Saved data entries

(** What one checked frame does to the state. *)
Definition apply_payload (cfg : ScanConfig) (offset : Z) (h : FrameHeader) (payload : bytes)
    : Scanner unit :=
  let frame_len := Z.of_nat FRAME_HEADER_BYTES + payload_len h in
  if frame_kind h =? FRAME_KIND_LEGACY_POINTS then
    let recovered := decode_points payload in
    stop_if (negb (is_ok (validate_point_intervals recovered))) offset InvalidLegacyPoint
      "legacy point frame violates point invariants" ;*
    upd (fun s => set_index (foldl push_indexed_point (index s) recovered)
                    (set_points (points s + item_count h) s))
  else if frame_kind h =? FRAME_KIND_SEAL_CHECKPOINT then
    let generation := from_le (slice 0 8 payload) in
    let sealed_points := from_le (slice 8 16 payload) in
    let* s := st_get in
    stop_if ((generation =? 0) || negb (sealed_points =? points (log s))) offset
      SealCheckpointInvalid "seal checkpoint generation or point count is invalid" ;*
    if bool_decide (generation ∈ published_seals cfg) then
      upd (fun s => set_pending_reclaim true (set_points 0 (set_index ∅ s)))
    else st_ret tt
  else if frame_kind h =? FRAME_KIND_IDENTITY_INDEX then apply_identity_index payload offset
  else if frame_kind h =? FRAME_KIND_IDENTIFIED_TRANSACTION then
    let id := from_le (slice 0 16 payload) in
    insert_commit_id id offset DuplicateCommitId ;*
    let* records := apply_records_frame cfg offset (drop COMMIT_ID_BYTES payload) (item_count h) in
    upd (insert_identified id
           (mkIdentifiedReceipt (offset + Z.of_nat FRAME_HEADER_BYTES) (len payload)
              (payload_checksum h) None
              (mkCommit offset (records_point_count records) (len records) frame_len false false)))
  else if frame_kind h =? FRAME_KIND_INGRESS_TRANSACTION then
    let identity := decode_ingress_identity payload in
    let canonical := drop INGRESS_IDENTITY_BYTES payload in
    check_ingress_identity identity offset InvalidIngressSequence DuplicateIngressSequence
      DuplicateCommitId InvalidIngressSequence ;*
    let* records := apply_records_frame cfg offset canonical (item_count h) in
    upd (insert_ingress identity
           (mkIngressReceipt identity
              (offset + Z.of_nat FRAME_HEADER_BYTES + Z.of_nat INGRESS_IDENTITY_BYTES)
              (len canonical) (hash canonical) None
              (mkCommit offset (records_point_count records) (len records) frame_len false false)))
  else
    let* _ := apply_records_frame cfg offset payload (item_count h) in st_ret tt.

(** How the frame loop ends. *)
Inductive ScanEnd :=
  | EndOfLog
  | EndTorn (tail : RecoveredTail) (remaining : Z)
  | EndError (e : Error).

(** The frame loop, on the bytes the reader has not consumed.  Every frame
    takes at least a header, so the length of the rest bounds the number of
    iterations. *)
Fixpoint scan_frames (fuel : nat) (cfg : ScanConfig) (rest : bytes) (offset : Z) (s : ScanState)
    : ScanState * Z * ScanEnd :=
  match fuel with
  | O => (s, offset, EndError (Panic "scan_log"))
  | S fuel =>
      let remaining := len rest in
      if remaining =? 0 then (s, offset, EndOfLog)
      else if remaining <? Z.of_nat FRAME_HEADER_BYTES then
        (mkScanState (log s) (Some IncompleteFrameHeader), offset, EndTorn IncompleteHeader remaining)
      else
        match check_frame_header cfg offset (take FRAME_HEADER_BYTES rest) s with
        | (s, Err e) => (s, offset, EndError e)
        | (s, Ok h) =>
            let frame_len := Z.of_nat FRAME_HEADER_BYTES + payload_len h in
            if remaining <? frame_len then
              (mkScanState (log s) (Some IncompleteFramePayload), offset,
               EndTorn IncompletePayload remaining)
            else
              let payload := slice FRAME_HEADER_BYTES (Z.to_nat frame_len) rest in
              let step :=
                stop_if (negb (hash payload =? payload_checksum h)) offset PayloadChecksumMismatch
                  (if remaining =? frame_len then "payload checksum mismatch in complete final frame"
                   else "payload checksum mismatch before valid tail") ;*
                apply_payload cfg offset h payload ;*
                upd (fun s => set_commits (commits s + 1) s) in
              match step s with
              | (s, Err e) => (s, offset, EndError e)
              | (s, Ok _) =>
                  scan_frames fuel cfg (drop (Z.to_nat frame_len) rest) (offset + frame_len) s
              end
        end
  end.

Inductive ScanMode := Recover (simulate : bool) | Salvage.

Record Scan := mkScan {
  scan_state : LogState;
  recovered_tail_bytes : Z;
  recovered_tail : RecoveredTail;
  validated_bytes : Z;
  salvage_stop_reason : option SalvageStopReason;
}.

(** The header of the database file. *)
Definition check_database_header (file : bytes) : Result unit :=
  if len file <? Z.of_nat DATABASE_HEADER_BYTES then Err (Io "UnexpectedEof")
  else if negb (bytes_eqb (slice 0 8 file) DATABASE_MAGIC) then Err InvalidHeader
  else if negb (from_le (slice 8 10 file) =? DATABASE_VERSION) then
    Err (UnsupportedVersion (from_le (slice 8 10 file)))
  else if negb (hash (slice 0 12 file) =? from_le (slice 12 16 file))
          || negb (bytes_eqb (slice 10 12 file) [0; 0]) then Err InvalidHeader
  else Ok tt.

(** The final sort of every series. *)
Definition sort_index (s : LogState) : LogState := set_index (sort_series <$> index s) s.

Definition scan_file (cfg : ScanConfig) (file : bytes) : ScanState * Z * ScanEnd :=
  scan_frames (S (length file)) cfg (drop DATABASE_HEADER_BYTES file) 16
    (mkScanState LogState_empty None).

(** [scan_log]. *)
Definition scan_log (cfg : ScanConfig) (mode : ScanMode) : ST File Scan :=
  let* file := f_read_all in
  st_lift (check_database_header file) ;*
  let '(s, offset, stop) := scan_file cfg file in
  match mode, stop with
  | Salvage, EndOfLog => st_ret (mkScan (sort_index (log s)) 0 TailNone offset (Some CleanEof))
  | Salvage, _ => st_ret (mkScan (sort_index (log s)) 0 TailNone offset (stop_reason s))
  | Recover _, EndOfLog => st_ret (mkScan (sort_index (log s)) 0 TailNone offset None)
  | Recover simulate, EndTorn tail remaining =>
      (if simulate then st_ret tt else f_set_len offset ;* f_sync) ;*
      st_ret (mkScan (sort_index (log s)) remaining tail offset None)
  | Recover _, EndError e => st_err e
  end.
End Scanner.

(** ** Frames as the writer emits them *)

Record Frame := mkFrame { fr_kind : Z; fr_items : Z; fr_payload : bytes }.

Definition typed_frame (f : Frame) : Prop :=
  is_u16 (fr_kind f) /\ is_u32 (fr_items f) /\ is_u32 (len (fr_payload f))
  /\ is_bytes (fr_payload f).

Definition frame_bytes `{Crc} (f : Frame) : bytes :=
  encode_frame (fr_kind f) (fr_items f) (fr_payload f).
Definition frame_size (f : Frame) : Z := 24 + len (fr_payload f).
Definition frames_bytes `{Crc} (fs : list Frame) : bytes := concat (map frame_bytes fs).

Lemma length_frame_header `{Crc} k n l c : length (encode_frame_header k n l c) = 24%nat.
Proof.
  unfold encode_frame_header, frame_header_prefix. by rewrite !length_app, !length_to_le.
Qed.

Lemma length_frame_bytes `{Crc} f : length (frame_bytes f) = (24 + length (fr_payload f))%nat.
Proof. unfold frame_bytes, encode_frame. by rewrite length_app, length_frame_header. Qed.

Section Frames.
Context `{Crc} `{RecordCodec} `{IndexCodec} `{TimeZones}.

(** What the scan does with a complete, intact frame. *)
Definition replay_frame (cfg : ScanConfig) (offset : Z) (f : Frame) : Scanner unit :=
  check_frame_kind cfg offset (fr_kind f) (fr_items f) (len (fr_payload f)) ;*
  apply_payload cfg offset
    (mkFrameHeader (fr_kind f) (fr_items f) (len (fr_payload f)) (hash (fr_payload f)))
    (fr_payload f) ;*
  upd (fun s => set_commits (commits s + 1) s).

Fixpoint replay_frames (cfg : ScanConfig) (offset : Z) (fs : list Frame) : Scanner unit :=
  match fs with
  | [] => st_ret tt
  | f :: rest => replay_frame cfg offset f ;* replay_frames cfg (offset + frame_size f) rest
  end.

Lemma check_frame_header_layout cfg offset k n l c :
  is_u16 k -> is_u32 n -> is_u32 l -> is_u32 c ->
  check_frame_header cfg offset (encode_frame_header k n l c)
  = (check_frame_kind cfg offset k n l ;* st_ret (mkFrameHeader k n l c)).
Proof.
  intros Hk Hn Hl Hc. unfold check_frame_header.
  assert (E20 : slice 0 20 (encode_frame_header k n l c) = frame_header_prefix k n l c).
  { unfold encode_frame_header. apply slice_app_l. unfold frame_header_prefix.
    by rewrite !length_app, !length_to_le. }
  assert (E24 : slice 20 24 (encode_frame_header k n l c) = to_le 4 (hash (frame_header_prefix k n l c))).
  { unfold encode_frame_header. rewrite slice_app_r by
      (unfold frame_header_prefix; rewrite !length_app, !length_to_le; simpl; lia).
    replace (length (frame_header_prefix k n l c)) with 20%nat
      by (unfold frame_header_prefix; by rewrite !length_app, !length_to_le).
    apply slice_all, length_to_le. }
  rewrite E20, E24, from_to_le_u32 by apply hash_u32.
  unfold encode_frame_header, frame_header_prefix. rewrite <- !app_assoc. slices.
  rewrite bytes_eqb_refl, !Z.eqb_refl, !from_to_le_u16, !from_to_le_u32 by done. reflexivity.
Qed.

(** Checks leave the replayed state alone when they pass. *)
Lemma stop_if_Ok c offset r m s s' u : stop_if c offset r m s = (s', Ok u) <-> s' = s /\ c = false.
Proof. destruct c, u; unfold stop_if, stop_or_corruption, halt, st_ret; naive_solver. Qed.

Lemma halt_on_Ok {A} r (x : Result A) s s' a : halt_on r x s = (s', Ok a) <-> s' = s /\ x = Ok a.
Proof. destruct x; unfold halt_on, halt, st_ret; naive_solver. Qed.

Lemma stop_if_false offset r m s : stop_if false offset r m s = (s, Ok tt).
Proof. reflexivity. Qed.

(** A check neither reads nor changes the replayed state. *)
Definition pure_check (m : Scanner unit) : Prop :=
  exists o, forall s, m s = match o with
                            | None => (s, Ok tt)
                            | Some (r, e) => (mkScanState (log s) (Some r), Err e)
                            end.

Lemma pure_stop_if c offset r m : pure_check (stop_if c offset r m).
Proof.
  destruct c; [exists (Some (r, Corruption offset (text m)))|exists None]; done.
Qed.

Lemma pure_bind m k : pure_check m -> pure_check k -> pure_check (m ;* k).
Proof.
  intros [[[r e]|] Hm] [o Hk].
  - exists (Some (r, e)). intros s. unfold st_bind. by rewrite Hm.
  - exists o. intros s. unfold st_bind. by rewrite Hm, Hk.
Qed.

Lemma check_frame_kind_pure cfg offset k n l : pure_check (check_frame_kind cfg offset k n l).
Proof.
  unfold check_frame_kind.
  repeat match goal with
         | |- pure_check (if ?c then _ else _) => destruct c
         | |- pure_check (match ?o with Some _ => _ | None => _ end) => destruct o
         end; repeat first [apply pure_bind | apply pure_stop_if]; by eexists (Some (_, _)).
Qed.

Lemma pure_check_Ok m s s' u : pure_check m -> m s = (s', Ok u) -> s' = s /\ forall t, m t = (t, Ok tt).
Proof. intros [[[r e]|] Hm]; rewrite Hm; [done|]. intros [= -> <-]. done. Qed.

Lemma frame_bytes_split f rest :
  take FRAME_HEADER_BYTES (frame_bytes f ++ rest)
  = encode_frame_header (fr_kind f) (fr_items f) (len (fr_payload f)) (hash (fr_payload f))
  /\ slice FRAME_HEADER_BYTES (Z.to_nat (24 + len (fr_payload f))) (frame_bytes f ++ rest)
     = fr_payload f
  /\ drop (Z.to_nat (24 + len (fr_payload f))) (frame_bytes f ++ rest) = rest.
Proof.
  pose proof (length_frame_header (fr_kind f) (fr_items f) (len (fr_payload f)) (hash (fr_payload f))) as Hl.
  replace (Z.to_nat (24 + len (fr_payload f))) with (24 + length (fr_payload f))%nat by (unfold zlen; lia).
  split_and!.
  - unfold frame_bytes, encode_frame. rewrite <- app_assoc. by apply take_app_length'.
  - unfold frame_bytes, encode_frame. rewrite <- app_assoc.
    unfold FRAME_HEADER_BYTES. rewrite <- Hl. by apply slice_app_at.
  - apply drop_app_length'. by rewrite length_frame_bytes.
Qed.

(** One turn of the frame loop on an intact frame. *)
Lemma scan_frame_step fuel cfg f rest offset s :
  typed_frame f ->
  scan_frames (S fuel) cfg (frame_bytes f ++ rest) offset s
  = match replay_frame cfg offset f s with
    | (s, Err e) => (s, offset, EndError e)
    | (s, Ok _) => scan_frames fuel cfg rest (offset + frame_size f) s
    end.
Proof.
  intros (Hk & Hn & Hl & _). pose proof (length_frame_bytes f) as Hlen.
  assert (Hrem : len (frame_bytes f ++ rest) = 24 + len (fr_payload f) + len rest)
    by (unfold zlen; rewrite length_app; lia).
  pose proof (zlen_nonneg rest). pose proof (zlen_nonneg (fr_payload f)).
  destruct (frame_bytes_split f rest) as (E1 & E2 & E3).
  cbn [scan_frames]. rewrite Hrem.
  destruct (Z.eqb_spec (24 + len (fr_payload f) + len rest) 0); [lia|].
  destruct (Z.ltb_spec (24 + len (fr_payload f) + len rest) (Z.of_nat FRAME_HEADER_BYTES)) as [Hx|_];
    [unfold FRAME_HEADER_BYTES in Hx; lia|].
  rewrite E1, check_frame_header_layout by (done || apply hash_u32).
  unfold replay_frame. unfold st_bind at 1 4.
  destruct (check_frame_kind cfg offset (fr_kind f) (fr_items f) (len (fr_payload f)) s)
    as [s1 [[]|e]]; [|done].
  cbn [st_ret payload_len payload_checksum]. change (Z.of_nat FRAME_HEADER_BYTES) with 24.
  destruct (Z.ltb_spec (24 + len (fr_payload f) + len rest) (24 + len (fr_payload f))); [lia|].
  rewrite E2, E3, Z.eqb_refl. cbn [negb]. unfold stop_if at 1. unfold st_bind at 1. cbn [st_ret]. done.
Qed.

### WORK ITEM
Start at the first line of the entries above. Set down each line exactly through the one with "let* s := st_get in", and stop there.

### TASK RESPONSE
(** What one checked frame does to the state. *)
Definition apply_payload (cfg : ScanConfig) (offset : Z) (h : FrameHeader) (payload : bytes)
    : Scanner unit :=
  let frame_len := Z.of_nat FRAME_HEADER_BYTES + payload_len h in
  if frame_kind h =? FRAME_KIND_LEGACY_POINTS then
    let recovered := decode_points payload in
    stop_if (negb (is_ok (validate_point_intervals recovered))) offset InvalidLegacyPoint
      "legacy point frame violates point invariants" ;*
    upd (fun s => set_index (foldl push_indexed_point (index s) recovered)
                    (set_points (points s + item_count h) s))
  else if frame_kind h =? FRAME_KIND_SEAL_CHECKPOINT then
    let generation := from_le (slice 0 8 payload) in
    let sealed_points := from_le (slice 8 16 payload) in
    let* s := st_get in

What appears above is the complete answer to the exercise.